Entonces, se escuchó otra atronadora explosión, seguida inmediatamente por todo un coro de gritos ahogados, suspiros y vítores maravillados de un público cada vez más numeroso, que se había congregado en la cima del montículo formando una curiosa medialuna. Esta vez, Gorst apenas se estremeció.
Es asombroso lo rápidamente que algo insoportable se convierte en banal
. Más humo emergió del tubo más próximo, que ascendió delicadamente para unirse a la acre humareda que ya pendía sobre el experimento.

Aquel extraño estruendo volvió a sonar y el humo se alzó desde algún lugar situado al otro lado del río, al sur.

—¿Qué diablos estarán tramando? —masculló Calder, quien, a pesar de hallarse subido al muro, no podía ver nada.

Llevaba ahí toda la mañana, esperando. Andando de arriba abajo; primero, bajo la llovizna; después, bajo el sol. Aguardando mientras cada minuto se le hacía eterno, mientras sus pensamientos daban vueltas sin parar en su mente como una lagartija encerrada en un tarro. Miró al sur, pero fue incapaz de ver nada, aunque el fragor del combate cruzaba los campos en oleadas; a veces, sonaba distante; otras, preocupantemente cerca. Pero nadie pedía ayuda a gritos. Nadie pasó junto a ellos, salvo unos pocos heridos, lo cual no ayudó a reforzar el ánimo de Calder.

—Se acerca un mensajero —dijo Pálido como la Nieve.

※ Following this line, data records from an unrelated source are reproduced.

(* ===== verification/HttpFacts.v ===== *)
(** * What reaches a target, and what reaches Warpgate's own pages

    The way of an HTTP request as a whole: a request that is proxied has grounds to reach
    its target, on the host the target is served on; and Warpgate's own pages are hidden on
    the hosts bound to a target. *)

From Stdlib Require Import ZArith Lia.
From stdpp Require Import base tactics gmap strings numbers option list.
From S2P Require Import Prelude Hoare Types Models AuthState Creds Entities Fixtures Domain Tickets.
From S2P Require Import LoginProtection Access Roles RoleFacts Credentials TicketLogin AuthStore StepUp.
From S2P Require Import ApprovalRequests ApprovalGate ApprovalFacts RateLimiting Sessions Revocation.
From S2P Require Import SessionFacts RevocationFacts Admission.
From S2P Require Import HttpText HttpRequest HttpProxy HttpSession HttpGate.

Local Open Scope Z_scope.

(** ** What serving a request leaves alone

    The settings, the users, their roles and the targets; and of the tickets, what they are
    for.  Others are to leave them alone too, while the request is handled. *)
Definition undisturbed (w w' : World) : Prop := same_access w w' /\ tickets_shrink w w'.
Lemma wp_recent auth session t w w0 :
  undisturbed w0 w ->
  wp e (web_reauth_required auth session)
    (fun _ w' b => undisturbed w0 w' /\
       (b = false -> forall p, head (parameters w0) = Some p -> recent auth session p))
    (fun _ _ => True) t w.
Proof.
  intros Hw. unfold web_reauth_required, recent.
  destruct auth as [[uid name|] | | |]; try by wp_step.
  wp_step. eapply wp_mono; [by apply wp_settings| |done]. intros t1 w1 p [Hw1 Hp].
  destruct (pa_web_auth_max_age_seconds p) as [max_age|] eqn:Em.
  - destruct (en_auth_time _) as [auth_time|]; [|by wp_step]. do 3 wp_step. split; [done|].
    intros Hlt%Z.leb_gt p' Hp'. rewrite Hp in Hp'. injection Hp' as <-. rewrite Em. by exists auth_time, t1.
  - wp_step. split; [done|]. intros _ p' Hp'. rewrite Hp in Hp'. injection Hp' as <-. by rewrite Em.
Qed.

(** C22: an in-browser client opens only for a full user, never on a ticket, who has logged in
    recently enough or comes with an API token, which has no age; if the clients are switched
    on; for a target of a protocol they speak that the user reaches through a role.  Others
    leave the settings, accounts, roles and targets alone meanwhile, and add no tickets. *)
Theorem web_client_is_entitled auth session target_id t w t' w' a :
  authorize_web_client_target auth session target_id e t w = (t', w', Ok (WaAuthorized a)) ->
  client_entitled auth session target_id w a.
Proof.
  intros Hrun. enough (wp e (authorize_web_client_target auth session target_id)
    (fun _ _ r => forall a, r = WaAuthorized a -> client_entitled auth session target_id w a)
    (fun _ _ => True) t w) as Hwp by exact (wp_Ok_elim _ _ _ _ _ _ _ _ _ Hwp Hrun a eq_refl).
  clear Hrun a t' w'. assert (undisturbed w w) as Hw by reflexivity.
  unfold authorize_web_client_target. destruct (as_full_user auth) as [info|] eqn:Ei; [|by wp_step].
  wp_step. eapply wp_mono; [by apply (wp_recent _ _ _ _ w)| |done].
  intros t1 w1 [] [Hw1 Hrec]; [by wp_step|]. wp_step.
  eapply wp_mono; [by apply (wp_settings _ _ w)| |done]. intros t2 w2 p [Hw2 Hp].
  destruct (pa_web_clients_enabled p) eqn:Een; cbn [negb]; [|by wp_step]. wp_step.
  eapply wp_mono; [by eapply (wp_find_target e Hrely _ _ _ w)| |done]. intros t3 w3 [tg|] [Hw3 Htg]; [|by wp_step].
  destruct (target_with_id_stored _ _ _ Htg) as [Hst Hid].
  destruct (web_client_protocol _) as [proto|] eqn:Epr; [|by wp_step]. wp_step.
  unfold authorize_for_target. wp_step.
  eapply wp_mono; [by eapply (wp_access e Hrely _ _ _ _ w)| |done]. intros t4 w4 b [Hw4 Hacc]. do 2 wp_step.
  destruct b; [|done]. intros a [= <-]. simpl in *. split; simpl; try done.
  - rewrite <- Hid. by apply Hacc.
  - exists p. by repeat split; [..|apply Hrec].
Qed.
End web_clients.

Calder se estiró y se protegió los ojos del sol. Ojo Blanco Hansul se acercaba al galope desde el Puente Viejo. En cuanto éste detuvo su caballo, pudieron comprobar que había una sonrisa dibujada en la cara cubierta de arrugas, lo cual hizo albergar ciertas esperanzas a Calder. En aquellos instantes, posponer la lucha parecía algo casi tan bueno como no hacer nada de nada.

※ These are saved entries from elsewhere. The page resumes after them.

(* ===== verification/HttpDemo.v ===== *)
(** * The HTTP gateway, evaluated

    Requests and logins to a small installation: the witnesses of the theorems about the
    gateway, its stores and logging in; a page of a target that the gateway takes for one of
    its own; and what the answers to a login give away. *)

From Stdlib Require Import ZArith Lia Ascii.
From stdpp Require Import base tactics gmap strings numbers option list.
From S2P Require Import Prelude Hoare Types Models AuthState Creds Entities Fixtures Domain Tickets.
From S2P Require Import LoginProtection Access Roles RoleFacts Credentials TicketLogin AuthStore.
From S2P Require Import RateLimiting Sessions Revocation SessionFacts RevocationFacts SessionDemo.
From S2P Require Import Selector HttpText HttpRequest HttpProxy HttpSession HttpGate HttpFacts HttpScope.
From S2P Require Import HttpStoreFacts CredentialFacts HttpLogin HttpLoginFacts.

Local Open Scope Z_scope.

#[local] Existing Instances demo_net demo_case demo_hash demo_float demo_verify.

(** ** Concrete crates *)

Definition demo_pairs (query : string) : list (string * string) :=
  omap (split_once "=") (split "&" query).

Definition demo_lookup (name : string) (query : option string) : option string :=
  query ≫= fun q => snd <$> List.find (fun p => String.eqb p.1 name) (demo_pairs q).

Definition demo_authority (s : string) : option (string * option Z) :=
  match split_once ":" s with
  | Some (host, port) => Some (host, if String.eqb port "443" then Some 443 else None)
  | None => Some (s, None)
  end.

Definition demo_url (s : string) : option Url :=
  rest ← strip_prefix "https://" s;
  let host := match split_once "/" rest with Some (host, _) => host | None => rest end in
  Some {| url_host := Some host; url_origin := Some ("https"%string, host, 443) |}.

#[local] Instance demo_http : HttpModel := {|
  to_str := Some;
  method_is_safe := fun m => bool_decide (m = GET);
  authority_parse := demo_authority;
  scheme_parse := Some;
  url_parse := demo_url;
  percent_decode := fun s => s;
  from_utf8_lossy := fun s => s;
  form_parse := demo_pairs;
  query_param := fun name query => Some (demo_lookup name query);
  uuid_parse := fun s => if String.eqb s "7" then Some 7 else None;
  nested_under_warpgate := is_warpgate_management_path;
  unreadable_external_host := fun _ => None;
  to_str_Some := fun v s E => eq_sym (proj1 (inj_iff Some v s) E);
|}.

#[local] Instance demo_cookies : CookieModel := {|
  cookie_split_parse := fun s => map (fun c => split_once "=" (trim c)) (split ";" s);
  base64_encode := fun s => s;
|}.

Definition poem_set (f : SessionEntries -> SessionEntries) (s : SessionEntries * bool)
    : SessionEntries * bool := if s.2 then s else (f s.1, false).

#[local] Instance demo_poem : PoemSession.
Proof.
  refine {|
    Session := SessionEntries * bool;
    session_default := (no_entries, false);
    entries := fst;
    session_set := poem_set;
    session_clear := poem_set (fun _ => no_entries);
    session_purge := fun _ => (no_entries, true);
    session_renew := fun s => s;
    is_purged := snd;
  |}; intros; unfold poem_set; try destruct s as [x []]; done.
Defined.

(** ** An installation *)

Definition demo_cfg : HttpConfig := {|
  hc_trust_x_forwarded_headers := false; hc_client_ip_header := None; hc_external_host := None;
  hc_http_external_host := None; hc_external_port := None; hc_listen_port := 8888;
  hc_plain_http_on_loopback := false; hc_step_up_interval := None; hc_admin_token := None |}.

(** One target, bound to a host of its own; alice reaches it through a role. *)
Definition web_world : World :=
  set_user_roles [{| ur_user_id := 7; ur_role_id := 60; ur_granted_at := None;
                     ur_expires_at := None; ur_revoked_at := None |}]
    (set_target_roles [{| tr_target_id := 40; tr_role_id := 60 |}]
      (set_targets [demo_target 40 "app" (OptHttp false (Some "app.example"%string) EmptyString)]
        demo_world)).

Definition get_page (path : string) : Request := {|
  rq_method := GET; rq_path := path; rq_original_path := path; rq_query := None;
  rq_scheme := Some "https"%string; rq_authority := None;
  rq_headers := [("host"%string, "app.example"%string)]; rq_plain_http := false;
  rq_cluster_peer := false; rq_temporary := false; rq_remote_ip := Some "10.0.0.1"%string;
  rq_remote_addr := Some "10.0.0.1:4711"%string; rq_stored_id := None; rq_websocket := false |}.

Definition logged_in : Session := (with_auth (SaUser 7 "alice") no_entries, false).

Definition visit (path : string) : nat * World * result WarpgateError (Session * Response) :=
  application demo_cfg 1 (get_page path) logged_in calm 0%nat web_world.

(** A page of a target is taken for one of Warpgate's own when its path merely begins
    like one: alice, logged in and entitled, is served the front page of the target on
    its host, but for [/@warpgate-status], a page of the same target, is sent to log in. *)
Theorem prefixed_page_loses_its_session :
  is_warpgate_management_path "/@warpgate-status" = false /\
  (exists session ad stream, outcome (visit "/") = Ok (session, Proxied ad stream)) /\
  (exists session, outcome (visit "/@warpgate-status") = Ok (session, Login)).
Proof.
  split; [vm_compute; reflexivity|].
  split; [eexists _, _, _; vm_compute; reflexivity|eexists; vm_compute; reflexivity].
Qed.

(** ** Witnesses *)

Lemma calm_undisturbed k x : undisturbed x (env_interfere calm k x).
Proof. rewrite calm_is_quiet. reflexivity. Qed.

Lemma proxied_request_is_entitled_witness : exists a stream,
  nested_under_warpgate "/" = false /\
  exists sa, may_be_served_as demo_cfg (get_page "/") logged_in web_world sa /\
    entitled calm demo_cfg (get_page "/") sa web_world a stream.
Proof.
  eexists _, _. eapply (proxied_request_is_entitled demo_cfg 1 calm calm_undisturbed (get_page "/") logged_in
    0%nat web_world); [reflexivity|vm_compute; reflexivity|reflexivity].
Defined.

Lemma web_host_is_bound : host_is_bound demo_cfg (get_page "/@warpgate/admin") web_world.
Proof.
  eexists _, _, _, _, _. split; [vm_compute; reflexivity|]. split; [left; reflexivity|].
  split; [reflexivity|]. split; [done|vm_compute; reflexivity].
Qed.

Lemma bound_host_hides_management_witness : exists session,
  outcome (visit "/@warpgate/admin") = Ok (session, StatusCode 404) /\ hidden (StatusCode 404) /\
  forall t' w' s' r, request_authorization demo_cfg (get_page "/@warpgate/admin") logged_in calm 0%nat
    web_world = (t', w', Ok (s', r)) -> r = Ok None.
Proof.
  assert (own_route (get_page "/@warpgate/admin")) as Hown.
  { split; [eexists; vm_compute; reflexivity|split; vm_compute; reflexivity]. }
  destruct (bound_host_hides_management demo_cfg 1 calm calm_undisturbed (get_page "/@warpgate/admin")
    logged_in 0%nat web_world web_host_is_bound Hown) as [Hhid Hcred].
  eexists. split; [vm_compute; reflexivity|]. split; [|exact Hcred].
  eapply Hhid; [vm_compute; reflexivity|vm_compute; reflexivity].
Defined.

(** Browser sessions of one login, in two browsers. *)
Definition browser (id : string) (sid : Uuid) : HttpSessionRow := {|
  hsn_id := id; hsn_expires := None; hsn_data := Some (with_session_id sid no_entries);
  hsn_updated := 0; hsn_user_session_id := Some sid; hsn_sso_provider := None;
  hsn_sso_subject := None; hsn_sso_sid := None |}.

Definition browsers_world : World :=
  set_http_sessions [browser "one" 100; browser "two" 100; browser "three" 200] busy_world.

Lemma calm_stays_out id k x : stays_out id x (env_interfere calm k x).
Proof. rewrite calm_is_quiet. reflexivity. Qed.

(** Revoked, and then written back by a request that was still running. *)
Definition revoked_world : World := Eval vm_compute in final (revoke 100 calm 0%nat browsers_world).

Lemma logged_out_for_good_witness :
  logged_out 100 revoked_world /\
  logged_out 100 (final (storage_ops [StUpdate "one" (with_session_id 100 no_entries) None; StTouch [100]]
                    calm 0%nat revoked_world)).
Proof.
  assert (logged_out 100 revoked_world) as Hout.
  { split.
    - intros p [<-|[<-|[<-|[]]]] Hid; vm_compute in Hid; try discriminate Hid. vm_compute. by eexists.
    - intros r [<-|[]]. vm_compute. discriminate. }
  split; [exact Hout|].
  apply (logged_out_for_good calm 100 _ 0%nat revoked_world); [apply calm_stays_out|exact Hout].
Defined.

Lemma last_browser_ends_login_witness :
  removed "three" (browser "three" 200) browsers_world
    (final (remove_stored_row "three" None calm 0%nat browsers_world)) /\
  find_session 200 (final (remove_stored_row "three" None calm 0%nat browsers_world)) <> None.
Proof.
  split; [|vm_compute; discriminate].
  eapply (last_browser_ends_login calm "three" 0%nat browsers_world);
    [apply calm_is_quiet|vm_compute; reflexivity|vm_compute; reflexivity].
Defined.

Definition sso_begun : gmap string SsoEntry := sso_insert_at 0 "state" "value" 100 ∅.

Lemma sso_request_taken_once_witness :
  (sso_take_at (seconds 5) "state" 100 sso_begun).2 = Some "value"%string /\
  sso_take_at (seconds 5) "state" 200 sso_begun = (sso_begun, None).
Proof.
  split; [vm_compute; reflexivity|].
  apply (sso_request_taken_once (seconds 5) "state" 100 sso_begun (sso_take_at (seconds 5) "state" 100 sso_begun).1
    "value"); [vm_compute; reflexivity|done].
Defined.

(** A caller with a ticket, a session cookie and a name of their own choosing. *)
Definition claiming_request : Request := {|
  rq_method := GET; rq_path := "/"; rq_original_path := "/"; rq_query := None;
  rq_scheme := Some "https"%string; rq_authority := None;
  rq_headers := [("host"%string, "app.example"%string); ("accept"%string, "text/html"%string);
                 ("authorization"%string, "Warpgate secret"%string);
                 ("x-warpgate-username"%string, "admin"%string);
                 ("cookie"%string, "warpgate-http-session=abc; theme=dark"%string)];
  rq_plain_http := false; rq_cluster_peer := false; rq_temporary := false;
  rq_remote_ip := Some "10.0.0.1"%string; rq_remote_addr := None; rq_stored_id := None;
  rq_websocket := false |}.

Lemma target_sees_no_credentials_witness : exists out,
  upstream_headers demo_cfg claiming_request (Some (SaUser 7 "alice")) "user@app.example" [] = Some out /\
  forall credentials value, basic_auth "user@app.example" = Some credentials ->
    In ("authorization"%string, value) out -> value = credentials.
Proof.
  eexists. split; [vm_compute; reflexivity|].
  eapply (target_sees_no_credentials demo_cfg claiming_request (Some (SaUser 7 "alice")) "user@app.example" []).
  vm_compute. reflexivity.
Defined.

(** ** Logging in *)

(** Alice has a password; somebody gave her browser the cookie [planted]. *)
Definition login_world : World :=
  set_passwords [{| pw_id := 70; pw_user_id := 7; pw_argon_hash := "argon2:secret" |}]
    (set_http_sessions [{| hsn_id := "planted"; hsn_expires := None; hsn_data := Some no_entries;
       hsn_updated := 0; hsn_user_session_id := None; hsn_sso_provider := None;
       hsn_sso_subject := None; hsn_sso_sid := None |}] web_world).

Definition login_request : Request := {|
  rq_method := POST; rq_path := "/api/auth/login"; rq_original_path := "/@warpgate/api/auth/login";
  rq_query := None; rq_scheme := Some "https"%string; rq_authority := None;
  rq_headers := [("host"%string, "gateway.example"%string)]; rq_plain_http := false;
  rq_cluster_peer := false; rq_temporary := false; rq_remote_ip := Some "10.0.0.1"%string;
  rq_remote_addr := Some "10.0.0.1:4711"%string; rq_stored_id := Some "planted"%string;
  rq_websocket := false |}.

Definition log_in (w : World) (username password : string)
    : nat * World * result WarpgateError (Session * LoginResponse) :=
  serve_step demo_cfg 1 login_request session_default (WithPassword "QXZY" username password) calm 0%nat w.

(** Alice may log in from [192.168.0.1] only, and the request comes from elsewhere. *)
Definition far_request : Request := {|
  rq_method := POST; rq_path := "/api/auth/login"; rq_original_path := "/@warpgate/api/auth/login";
  rq_query := None; rq_scheme := Some "https"%string; rq_authority := None;
  rq_headers := [("host"%string, "gateway.example"%string)]; rq_plain_http := false;
  rq_cluster_peer := false; rq_temporary := false;
  rq_remote_ip := Some (ip_to_string (V4 167772161)); rq_remote_addr := None; rq_stored_id := None;
  rq_websocket := false |}.

Definition ranged_world : World :=
  set_users [{| u_id := 7; u_username := "alice"; u_credential_policy := Some None;
    u_description := EmptyString; u_rate_limit_bytes_per_second := None; u_ldap_server_id := None;
    u_ldap_object_uuid := None;
    u_allowed_ip_ranges := Some (Some [ip_to_string (V4 3232235521)]) |}] login_world.

Definition guess (username : string) : nat * World * result WarpgateError (Session * LoginResponse) :=
  serve_step demo_cfg 1 far_request session_default (WithPassword "QXZY" username "guess") calm 0%nat
    ranged_world.

(** The answer to a password that is plainly wrong tells an account from none: for a user
    with a list of allowed addresses the address is refused before the password is looked
    at, and with an answer of its own. *)
Theorem allowlist_reveals_account :
  (exists session, outcome (guess "alice") = Ok (session, LoginFailure (failure_state AsIpRejected))) /\
  (exists session, outcome (guess "nobody") = Ok (session, LoginFailure (failure_rejected AsFailed))).
Proof. split; eexists; vm_compute; reflexivity. Qed.

(** ** Witnesses *)

Lemma login_answer_is_earned_witness : exists session',
  outcome (log_in login_world "alice" "secret") = Ok (session', LoginSuccess) /\
  answered calm (CPassword "secret") login_world session_default
    (final (log_in login_world "alice" "secret")) session' LoginSuccess.
Proof.
  eexists. split; [vm_compute; reflexivity|].
  eapply (login_answer_is_earned demo_cfg 1 calm login_request session_default
    (WithPassword "QXZY" "alice" "secret") 0%nat login_world);
    [intros k x; rewrite calm_is_quiet; reflexivity|reflexivity|vm_compute; reflexivity].
Defined.

Lemma login_retires_the_cookie_witness :
  is_Some (find_browser "planted" login_world) /\
  find_browser "planted" (final (log_in login_world "alice" "secret")) = None.
Proof.
  split; [vm_compute; by eexists|].
  eapply (login_retires_the_cookie demo_cfg 1 calm login_request session_default
    (WithPassword "QXZY" "alice" "secret") "planted" 0%nat login_world);
    [reflexivity|reflexivity|intros k x; rewrite calm_is_quiet; reflexivity|vm_compute; reflexivity].
Defined.

(** A desktop alice reaches through a role. *)
Definition desktop_world : World :=
  set_targets [demo_target 40 "desk" (OptVnc EmptyString)] web_world.

Lemma web_client_is_entitled_witness : exists a,
  outcome (authorize_web_client_target (RaSession (SaUser 7 "alice")) logged_in 40 calm 0%nat desktop_world)
    = Ok (WaAuthorized a) /\
  client_entitled calm (RaSession (SaUser 7 "alice")) logged_in 40 desktop_world a.
Proof.
  eexists. split; [vm_compute; reflexivity|].
  eapply (web_client_is_entitled calm calm_undisturbed (RaSession (SaUser 7 "alice")) logged_in 40 0%nat
    desktop_world).
  vm_compute. reflexivity.
Defined.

Colocó un pie sobre la puerta con la esperanza de estar adoptando así una postura varonil, intentando hablar con un tono de voz tan gélido como la nieve a pesar de que su corazón le quemaba.

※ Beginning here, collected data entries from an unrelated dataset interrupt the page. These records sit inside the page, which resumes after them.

(* ===== verification/LoopbackOwner.v ===== *)
(** * Who owns a loopback connection

    [warpgate-protocol-http/src/loopback_owner.rs]: on a plain-HTTP loopback listener a
    connection is served only if the kernel says that the connecting socket belongs to the
    account Warpgate runs as.  The kernel's answers are read from the text of
    [/proc/net/tcp], from a [sock_diag] message, or from the records of libproc. *)

From Stdlib Require Import ZArith Lia Ascii.
From stdpp Require Import base tactics list strings numbers option sorting.
From S2P Require Import Prelude Types Selector Creds HttpText.

Local Open Scope Z_scope.

(** [SocketAddr]; the scope and flow of an IPv6 address are not looked at. *)
Record SocketAddr : Type := {
  so_ip : IpAddr;
  so_port : Z;
}.

Global Instance SocketAddr_eq_dec : EqDecision SocketAddr.
Proof. solve_decision. Defined.

(** [same_endpoint]. *)
Definition same_endpoint (a b : SocketAddr) : bool :=
  bool_decide (to_canonical (so_ip a) = to_canonical (so_ip b)) && (so_port a =? so_port b).

(** [single_owner]. *)
Fixpoint single_owner_from (found : option Z) (uids : list Z) : result string (option Z) :=
  match uids with
  | [] => Ok found
  | uid :: rest =>
      match found with
      | None => single_owner_from (Some uid) rest
      | Some previous =>
          if previous =? uid then single_owner_from found rest
          else Err "sockets with different owners match the same connection"%string
      end
  end.

Definition single_owner (uids : list Z) : result string (option Z) := single_owner_from None uids.

(** ** Numbers *)

(** [from_str_radix] of an unsigned type with the given maximum: a leading [+] is allowed,
    nothing else but digits is. *)
Definition to_digit (radix : Z) (c : ascii) : option Z :=
  let n := Z.of_nat (nat_of_ascii c) in
  let value := if (48 <=? n) && (n <=? 57) then Some (n - 48)
               else if (97 <=? n) && (n <=? 122) then Some (n - 87)
               else if (65 <=? n) && (n <=? 90) then Some (n - 55)
               else None in
  option_filter (fun v => v <? radix) value.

—Scale se ha metido en un buen lío, ¿verdad?

—De momento, son los sureños los que están en un buen lío, esos estúpidos cabrones —Ojo Blanco se quitó el casco y se secó la frente con la parte posterior de la manga—. Scale les ha obligado a retroceder dos veces. La primera vez, intentaron cruzarlo a pie como si pensaran que les íbamos a entregar el puente sin más. Pero tu hermano enseguida los obligó a desechar esa idea.

Entonces, soltó una carcajada y Pálido como la Nieve hizo lo propio. Calder también se carcajeó, pero sus risas estaban teñidas de amargura. Como todo ese día.

—La segunda vez, intentaron tomarlo con unas balsas —Ojo Blanco giró la cabeza y escupió a la cebada—. Yo mismo les podía haber dicho que la corriente es demasiado fuerte como para intentar algo así.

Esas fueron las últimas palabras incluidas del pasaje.